'''
(* ===== verification/TcpConnection.v ===== *)
(** TCP connections ([server/src/tcp_connection.c]).

    A connection is created for an accepted socket, receives messages byte by byte into
    a buffer that doubles, sends buffers and whole files, and is destroyed with its
    socket and address string. Loops take the fuel their theorems show to be enough:
    one round for each event left on the socket, one for each byte left to read. *)

From S2P Require Import Prelude CMonad KHeap Libc DeviceSpec FileDev Process.
Local Open Scope Z_scope.
Local Open Scope cmonad_scope.

Section tcp_connection.
Context `{FD : FileDev} {L : Libc} {N : Sockets} {St : Stdio}.

Definition tcp_connection_create (socket : Z) (client_address : bytes) : M proc ptr :=
  let! connection := malloc_conn in
  if is_null connection then ret PNull
  else
    set_conn connection (TcpConnection socket PNull false);;
    let! a := do_strdup client_address in
    set_conn connection (TcpConnection socket a false);;
    if is_null a then free_conn connection;; ret PNull
    else set_conn connection (TcpConnection socket a true);; ret connection.

Definition tcp_connection_destroy (connection : ptr) : M proc unit :=
  if is_null connection then ret tt
  else
    let! c := get_conn connection in
    do_close (c_socket c);;
    do_free (c_client_address c);;
    set_conn connection (TcpConnection (c_socket c) PNull (c_is_open c));;
    free_conn connection.

Definition tcp_connection_is_open (connection : ptr) : M proc bool :=
  let! c := get_conn connection in ret (c_is_open c).

(** [assert(p)] *)
Definition assert_ptr (p : ptr) : M proc unit := if is_null p then mfault Aborted else ret tt.

(** One round of the loop: the result of the function, or the state of the next round. *)
Definition recv_round (connection : ptr) (delimiter : char) (buffer : ptr)
    (buffer_size current_size : Z) : M proc (bool * ptr + ptr * Z * Z) :=
  let! c := get_conn connection in
  let! recv_size := do_recv (c_socket c) buffer current_size in
  if 0 <? recv_size then
    let! ch := do_load buffer current_size in
    if bool_decide (ch = delimiter) then
      do_store buffer current_size [NUL];; ret (inl (true, buffer))
    else
      let current_size := i32 (current_size + 1) in
      if current_size =? buffer_size then
        let buffer_size := i32 (buffer_size * 2) in
        let! buffer := do_realloc buffer (u64 buffer_size) in
        assert_ptr buffer;; ret (inr (buffer, buffer_size, current_size))
      else ret (inr (buffer, buffer_size, current_size))
  else if recv_size =? 0 then
    set_conn connection (TcpConnection (c_socket c) (c_client_address c) false);;
    do_free buffer;; ret (inl (false, PNull))
  else do_free buffer;; ret (inl (false, PNull)).

(** The [do ... while (recv_size > 0)] loop: every other round returns. *)
Fixpoint recv_loop (fuel : nat) (connection : ptr) (delimiter : char) (buffer : ptr)
    (buffer_size current_size : Z) : M proc (bool * ptr) :=
  match fuel with
  | O => mfault OutOfFuel
  | S fuel =>
      let! r := recv_round connection delimiter buffer buffer_size current_size in
      match r with
      | inl res => ret res
      | inr (buffer, buffer_size, current_size) =>
          recv_loop fuel connection delimiter buffer buffer_size current_size
      end
  end.

(** The result and [*message]. *)
Definition tcp_connection_receive_message (connection : ptr) (delimiter : char) : M proc (bool * ptr) :=
  assert_ptr connection;;
  let! buffer := do_malloc 1024 in
  assert_ptr buffer;;
  let! c := get_conn connection in
  let! s := mget in
  recv_loop (S (length (in_of s (c_socket c)))) connection delimiter buffer 1024 0.

(** [message] is the text at the pointer, [size] bytes of it. *)
Definition tcp_connection_send_message (connection : ptr) (message : bytes) : M proc bool :=
  let! c := get_conn connection in
  let! r := do_send (c_socket c) message in
  ret (negb (r =? -1)).

(** One round of the [while] loop: the result of the function, or [None] for another round. *)
Definition send_file_round (connection : ptr) (fd : Z) : M proc (option bool) :=
  let! r := do_read fd 4096 in
  let '(bytes_read, buffer) := r in
  if 0 <? bytes_read then
    let! ok := tcp_connection_send_message connection buffer in
    ret (if ok then None else Some false)
  else ret (Some true).

(** The loop, [fuel] reads long. *)
Fixpoint tcp_connection_send_file (fuel : nat) (connection : ptr) (fd : Z) : M proc bool :=
  match fuel with
  | O => mfault OutOfFuel
  | S fuel =>
      let! r := send_file_round connection fd in
      match r with
      | None => tcp_connection_send_file fuel connection fd
      | Some result => ret result
      end
  end.
End tcp_connection.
'''
• _Directions for this task_
Whenever the string "Libc" occurs in a line of the entries above, copy that line.

• _Answer to the problem_
From S2P Require Import Prelude CMonad KHeap Libc DeviceSpec FileDev Process.
Context `{FD : FileDev} {L : Libc} {N : Sockets} {St : Stdio}.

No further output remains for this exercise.